A indústria brasileira de dispositivos médicos sofre impacto direto da tarifa de 25% imposta pelos Estados Unidos, o que gerou uma retração imediata no comércio exterior do setor. Segundo a Associação Brasileira da Indústria de Dispositivos Médicos (ABIMO), as exportações para o país principal caíram mais de 25% entre janeiro e maio.
A tarifa americana pressiona as empresas, que estão adotando medidas para manter a operação no mercado dos EUA. Algumas companhias reduziram suas margens de lucro para preservar a presença comercial, enquanto outras avaliam a possibilidade de cortes de pessoal ou de desinvestimento no mercado americano.
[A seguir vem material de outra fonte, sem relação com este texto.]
(** [refsAgree] reads four cells of the state only. *)
Lemma refsAgree_cells (w v : World) :
  locationKeyRef (ui v) = locationKeyRef (ui w) ->
  currentLocationRef (ui v) = currentLocationRef (ui w) ->
  option_map Location.lat (selectedLocation (ui v))
    = option_map Location.lat (selectedLocation (ui w)) ->
  option_map Location.lng (selectedLocation (ui v))
    = option_map Location.lng (selectedLocation (ui w)) ->
  dataFetchedRef (ui v) = dataFetchedRef (ui w) ->
  refsAgree w -> refsAgree v.
Proof.
  unfold refsAgree. intros -> -> -> -> ->. exact (fun H => H).
Qed.

Lemma reconcileName_lat (L : Location) (d : WeatherData)
    (prev : option Location) :
  option_map Location.lat (reconcileName L d prev)
    = option_map Location.lat prev
  /\ option_map Location.lng (reconcileName L d prev)
     = option_map Location.lng prev.
Proof.
  destruct prev as [p|]; cbn; [|auto].
  destruct (sameCoordinates p L); cbn; auto.
Qed.

(** A reply to a cycle leaves the refs alone and the selection where it
    is on the map. *)
Lemma cycle_reply_cells (e : Event) (w w' : World) :
  isCycleReply e = true ->
  step e w = Some w' ->
  option_map Location.lat (selectedLocation (ui w'))
    = option_map Location.lat (selectedLocation (ui w))
  /\ option_map Location.lng (selectedLocation (ui w'))
     = option_map Location.lng (selectedLocation (ui w))
  /\ dataFetchedRef (ui w') = dataFetchedRef (ui w)
  /\ activeTab (ui w') = activeTab (ui w)
  /\ searchedLocation (ui w') = searchedLocation (ui w).
Proof.
  destruct e as [| | |n r|n r|n r now|]; try discriminate; intros _; cbn;
    destruct (lookupTask n (pending w)) as [[]|]; try discriminate;
    intros [= <-]; destruct r; cbn; auto;
    destruct (reconcileName_lat location currentData
                (selectedLocation (ui w))) as [Ha Hb];
    auto.
Qed.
Para mitigar os efeitos da medida, a ABIMO busca apoio do governo federal. As solicitações incluem a restituição de parte dos tributos gerados pela nova tarifa, a criação de linhas de financiamento para estimular a diversificação de mercados e a redução de impostos sobre a folha de pagamento.
Apesar de a produção nacional responder por cerca de 60% do mercado interno, a dependência de insumos eletrônicos importados faz com que os impactos americanos atinjam toda a cadeia produtiva. A entidade também alertou para a dificuldade de encontrar novos parceiros comerciais devido a barreiras regulatórias internacionais.